Open sarathkondeti opened this issue 2 years ago • 9 comments

I trying to figure out why my script doesn't work without "--force_multi" param in ds_launch_str https://github.com/microsoft/DeepSpeed-MII/blob/0fe4eb86b93e8210736f3e8c671bc886af64fd67/mii/server.py#L116

Expected parallelism: replicas 4 and TP 1 Hardware: 2 machines with 2xTesla T4s each hostfile: localhost slots=2 strange slots=2

my script:

import mii
mii_configs = {
                "tensor_parallel": 1,
                "dtype": "fp16",
                "replace_with_kernel_inject" : False,
                "load_with_sys_mem": True,
                "replica_num" : 4,
                "hostfile": "/home/anurag_dutt/vicuna_parallelism/hostfile",
            }
deployment = "vicuna_deployment"
mii.deploy(task='text-generation',
           model="lmsys/vicuna-7b-v1.5",
           model_path="/home/anurag_dutt/.cache/huggingface/hub",
           deployment_name=deployment,
           deployment_type=mii.DeploymentType.LOCAL,
           mii_config=mii_configs,
        )

I've also tried running a simple deepspeed script (TP 1) on remote machine('strange') using the below hostfile and run command.
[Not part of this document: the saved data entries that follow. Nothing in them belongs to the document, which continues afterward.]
(** X3 on the scenario: two PUBLISH, two UNPUBLISH. *)
Lemma unpublishing_everything_published_witness :
  fst (invokeTimes (length [one; two]) UNPUBLISH calm
         (snd (invokeTimes (length [one; two]) PUBLISH calm queued)))
  = repeat (inr tt) (length [one; two]) /\
  Queue (snd (invokeTimes (length [one; two]) UNPUBLISH calm
                (snd (invokeTimes (length [one; two]) PUBLISH calm queued))))
  = Queue queued /\
  Archive (snd (invokeTimes (length [one; two]) UNPUBLISH calm
                  (snd (invokeTimes (length [one; two]) PUBLISH calm queued))))
  = Archive queued.
Proof.
  refine (unpublishing_everything_published compactJson_laws calm queued
            (Marshal [one; two]) [one; two] [] _ _ _ _ _).
  - reflexivity.
  - intros p. split; reflexivity.
  - reflexivity.
  - vm_compute. reflexivity.
  - reflexivity.
Defined.

(** X4 on the scenario: UNPUBLISH of item 2 with no connection. *)
Lemma unpublish_upload_failure_changes_no_file_witness :
  sftpWorks offline = false /\
  exists e r',
    unpublishProcess offline (start publishedBoth) = (inl (ErrUploading e), r') /\
    forall p, In p (points r') ->
              album p = album publishedBoth /\ archive p = archive publishedBoth.
Proof.
  split; [reflexivity|].
  refine (unpublish_upload_failure_changes_no_file offline publishedBoth
            (Marshal [one; two]) [] one two [] _ _ _ _ _).
  - reflexivity.
  - vm_compute. reflexivity.
  - vm_compute. reflexivity.
  - intros p. reflexivity.
  - reflexivity.
Defined.

(** X5 on the scenario: UNPUBLISH of item 2 while the CDN answers 503. *)
Lemma unpublish_cache_failure_is_advisory_witness :
  cacheWorks unpurged = false /\
  exists r' e,
    unpublishProcess unpurged (start publishedBoth) = (inr tt, r') /\
    In (LogCacheWarning e) (logged r') /\
    Queue (now r') = two :: [] /\
    Archive (now r') = [] ++ [one] /\
    today (now r') = Some (MarshalItem one).
Proof.
  split; [reflexivity|].
  refine (unpublish_cache_failure_is_advisory compactJson_laws unpurged publishedBoth
            (Marshal [one; two]) [] one two [] _ _ _ _ _ _).
  - reflexivity.
  - vm_compute. reflexivity.
  - vm_compute. reflexivity.
  - reflexivity.
  - intros p. split; reflexivity.
  - reflexivity.
Defined.

(** X6 on the scenario: UNPUBLISH of the only published item, with no
    connection. *)
Lemma unpublish_of_the_last_item_keeps_the_pointer_witness :
  sftpWorks offline = false /\
  exists r',
    unpublishProcess offline (start publishedOne) = (inr tt, r') /\
    Queue (now r') = one :: [two] /\
    Archive (now r') = [] /\
    forall p, In p (points r') -> today p = today publishedOne.
Proof.
  split; [reflexivity|].
  refine (unpublish_of_the_last_item_keeps_the_pointer compactJson_laws offline
            publishedOne (Marshal [one]) one [two] _ _ _ _).
  - reflexivity.
  - vm_compute. reflexivity.
  - vm_compute. reflexivity.
  - intros p. split; reflexivity.
Defined.

(** X7 on the scenario: UNPUBLISH of item 2 when [album.json] cannot be
    opened for writing; item 2 is in neither file. *)
Lemma unpublish_can_lose_the_item_witness :
  exists r',
    unpublishProcess albumLocked (start publishedBoth) = (inl ErrWritingAlbum, r') /\
    Archive (now r') = [one] /\
    Queue (now r') = [] /\
    (~ In two [one] -> ~ In two [] ->
     ~ In two (Queue (now r')) /\ ~ In two (Archive (now r'))).
Proof.
  refine (unpublish_can_lose_the_item compactJson_laws albumLocked publishedBoth
            (Marshal [one; two]) [one] two [] _ _ _ _ _ _ _).
  - reflexivity.
  - vm_compute. reflexivity.
  - vm_compute. reflexivity.
  - intros p. reflexivity.
  - intros _. reflexivity.
  - reflexivity.
  - reflexivity.
Defined.

(** X8 on the scenario: PUBLISH with an [archive.json] that is no JSON. *)
Lemma publish_failure_after_upload_leaves_the_pointer_ahead_witness :
  publishProcess calm (start brokenArchive)
  = (inl ErrParsingArchive, snd (publishProcess calm (start brokenArchive))) /\
  today (now (snd (publishProcess calm (start brokenArchive))))
  = Some (MarshalItem one) /\
  (ErrParsingArchive <> ErrWritingArchive -> ErrParsingArchive <> ErrWritingAlbum ->
   album (now (snd (publishProcess calm (start brokenArchive)))) = album brokenArchive /\
   archive (now (snd (publishProcess calm (start brokenArchive))))
   = archive brokenArchive).
Proof.
  split; [vm_compute; reflexivity|].
  refine (publish_failure_after_upload_leaves_the_pointer_ahead calm brokenArchive
            (Marshal [one; two]) one [two] ErrParsingArchive
            (snd (publishProcess calm (start brokenArchive))) _ _ _ _ _).
  - reflexivity.
  - vm_compute. reflexivity.
  - reflexivity.
  - reflexivity.
  - vm_compute. reflexivity.
Defined.

(** X12 on the scenario: the album of two items is posted where no file
    was. *)
Lemma album_post_then_get_witness :
  code (fst (answer (albumHandler calm "POST" (Marshal [one; two])) (start noFiles)))
  = 200%Z /\
  fst (answer (albumHandler calm "GET" "")
         (snd (answer (albumHandler calm "POST" (Marshal [one; two])) (start noFiles))))
  = {| code := 200; body := Raw (Marshal [one; two]); noted := None |} /\
  (forall q, Marshal [one; two] = Marshal q ->
     Queue (now (snd (answer (albumHandler calm "POST" (Marshal [one; two]))
                        (start noFiles)))) = q).
Proof.
  refine (album_post_then_get compactJson_laws calm noFiles (Marshal [one; two]) "" _ _).
  - reflexivity.
  - reflexivity.
Defined.

(** X14 on the scenario: a body that is no JSON is saved over the album. *)
Lemma album_post_is_not_validated_witness :
  Unmarshal "oops" = None /\
  code (fst (answer (albumHandler calm "POST" "oops") (start queued))) = 200%Z /\
  publishProcess calm
    (start (now (snd (answer (albumHandler calm "POST" "oops") (start queued)))))
  = (inl ErrParsingAlbum,
     start (now (snd (answer (albumHandler calm "POST" "oops") (start queued))))).
Proof.
  split; [vm_compute; reflexivity|].
  refine (album_post_is_not_validated calm calm queued "oops" _ _ _).
  - reflexivity.
  - vm_compute. reflexivity.
  - reflexivity.
Defined.

(** X18 on the scenario: an upload whose rename fails. *)
Lemma upload_leaves_no_local_file_witness :
  uploads (snd (uploadHandler calm later (post abcJpg) emptyStorage))
    (tempPathOf later abcJpg) = None /\
  (copyCompletes later abcJpg = true ->
   uploads (snd (uploadHandler calm later (post abcJpg) emptyStorage))
     (finalPathOf abcJpg) = None) /\
  (forall n, n <> tempPathOf later abcJpg ->
     copyCompletes later abcJpg = false \/ n <> finalPathOf abcJpg ->
     uploads (snd (uploadHandler calm later (post abcJpg) emptyStorage)) n
     = uploads emptyStorage n).
Proof.
  refine (upload_leaves_no_local_file calm later abcJpg emptyStorage _ _).
  - reflexivity.
  - reflexivity.
Defined.

(** X19 on the scenario: the upload of [abc] as [photo.jpg]. *)
Lemma upload_answers_witness :
  (status (fst (uploadHandler calm noon (post abcJpg) emptyStorage)) = 200%Z <->
   copyCompletes noon abcJpg = true /\ sftpWorks calm = true) /\
  (status (fst (uploadHandler calm noon (post abcJpg) emptyStorage)) = 200%Z ->
   url (fst (uploadHandler calm noon (post abcJpg) emptyStorage))
   = Some (cdnBase calm ++ "/content/" ++ contentAddress abcJpg)%string /\
   remote (snd (uploadHandler calm noon (post abcJpg) emptyStorage))
     (remotePathOf abcJpg) = Some (contents abcJpg)) /\
  (status (fst (uploadHandler calm noon (post abcJpg) emptyStorage)) <> 200%Z ->
   fst (uploadHandler calm noon (post abcJpg) emptyStorage)
   = {| status := 500; url := None |}).
Proof.
  refine (upload_answers calm noon abcJpg emptyStorage _ _).
  - reflexivity.
  - reflexivity.
Defined.

(** X21 on the scenario: a GET of [/api/upload]. *)
Lemma upload_refusals_change_nothing_witness :
  snd (uploadHandler calm noon getRequest emptyStorage) = emptyStorage /\
  url (fst (uploadHandler calm noon getRequest emptyStorage)) = None /\
  status (fst (uploadHandler calm noon getRequest emptyStorage))
  = if Method getRequest =? "OPTIONS" then 200%Z
    else if negb (Method getRequest =? "POST") then 405%Z
    else match file_ getRequest with None => 400%Z | Some _ => 500%Z end.
Proof.
  refine (upload_refusals_change_nothing calm noon getRequest emptyStorage _).
  left. discriminate.
Defined.

(** X22 on the scenario: [abc] as [photo.jpg], then the same bytes in two
    pieces under a name that climbs out of the directory. *)
Lemma upload_twice_is_upload_once_witness :
  remotePathOf climbing = remotePathOf abcJpg /\
  forall n,
    remote (snd (uploadHandler calm later (post climbing)
                   (snd (uploadHandler calm noon (post abcJpg) emptyStorage)))) n
    = remote (snd (uploadHandler calm noon (post abcJpg) emptyStorage)) n.
Proof.
  refine (upload_twice_is_upload_once calm calm noon later abcJpg climbing
            emptyStorage _ _ _ _).
  - vm_compute. reflexivity.
  - reflexivity.
  - vm_compute. reflexivity.
  - vm_compute. reflexivity.
Defined.

(** The editor on three items: item 1 dropped on item 3, item 3 dropped on
    item 1, and a drag whose id no item has. *)
Example drags :
  onDragEnd (Some (IDString "1")) (Some (IDString "3")) [one; two; three]
  = ([two; three; one], true) /\
  onDragEnd (Some (IDString "3")) (Some (IDString "1")) [one; two; three]
  = ([three; one; two], true) /\
  onDragEnd (Some (IDString "9")) (Some (IDString "1")) [one; two; three]
  = ([three; one; two], true) /\
  onDragEnd (Some (IDString "1")) (Some (IDString "9")) [one; two; three]
  = ([two; one; three], true) /\
  onDragEnd (Some (IDNumber 1)) (Some (IDString "1")) [one; two; three]
  = ([three; one; two], true) /\
  onDragEnd (Some (IDString "2")) (Some (IDString "2")) [one; two; three]
  = ([one; two; three], false) /\
  onDragEnd None (Some (IDString "2")) [one; two; three] = ([one; two; three], false).
Proof. repeat split. Qed.

(** X24 on the scenario: item 1 is dropped on item 3. *)
Lemma drag_moves_the_item_to_the_place_of_the_target_witness :
  exists item,
    nth_error [one; two; three] 0 = Some item /\ ID item = IDString "1" /\
    nth_error (fst (onDragEnd (Some (IDString "1")) (Some (IDString "3"))
                      [one; two; three])) 2 = Some item /\
    firstn 2 (fst (onDragEnd (Some (IDString "1")) (Some (IDString "3"))
                     [one; two; three]))
    ++ skipn 3 (fst (onDragEnd (Some (IDString "1")) (Some (IDString "3"))
                       [one; two; three]))
    = firstn 0 [one; two; three] ++ skipn 1 [one; two; three] /\
    snd (onDragEnd (Some (IDString "1")) (Some (IDString "3")) [one; two; three])
    = true.
Proof.
  refine (drag_moves_the_item_to_the_place_of_the_target
            (IDString "1") (IDString "3") [one; two; three] 0 2 _ _ _).
  - reflexivity.
  - reflexivity.
  - discriminate.
Defined.

(** X25 on the scenario: the id 9 is dragged to item 1, and item 3 moves. *)
Lemma drag_with_an_unknown_id_witness :
  onDragEnd (Some (IDString "9")) (Some (IDString "1")) [one; two; three]
  = (firstn 0 [one; two] ++ [three] ++ skipn 0 [one; two], true).
Proof.
  destruct (drag_with_an_unknown_id (IDString "9") (IDString "1") [one; two; three])
    as (H & _ & _).
  refine (H 0 [one; two] three _ _ _).
  - intros x [<-|[<-|[<-|[]]]]; discriminate.
  - reflexivity.
  - reflexivity.
Defined.

(** X26 on the scenario: item 2 is deleted. *)
Lemma delete_removes_the_id_witness :
  deleteItem (IDString "2") [one; two; three] = [one] ++ [three].
Proof.
  destruct (delete_removes_the_id (IDString "2") [one; two; three]) as (_ & H & _).
  refine (H [one] two [three] _ _ _).
  - repeat constructor; cbn; intuition discriminate.
  - reflexivity.
  - reflexivity.
Defined.

End Walks.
Hostfile: strange slots=1

run command: (doesn't work) deepspeed --hostfile ~/vicuna_parallelism/hostfile tp.py

run command: (works) deepspeed --force_multi --hostfile ~/vicuna_parallelism/hostfile tp.py

sarathkondeti avatar Oct 02 '23 07:10 sarathkondeti

Hi @sarathkondeti thanks for reporting this bug. I will try to replicate this on a local system. Just to clarify, are you able to run the MII deployment if you add --force_multi to the ds_launch_str?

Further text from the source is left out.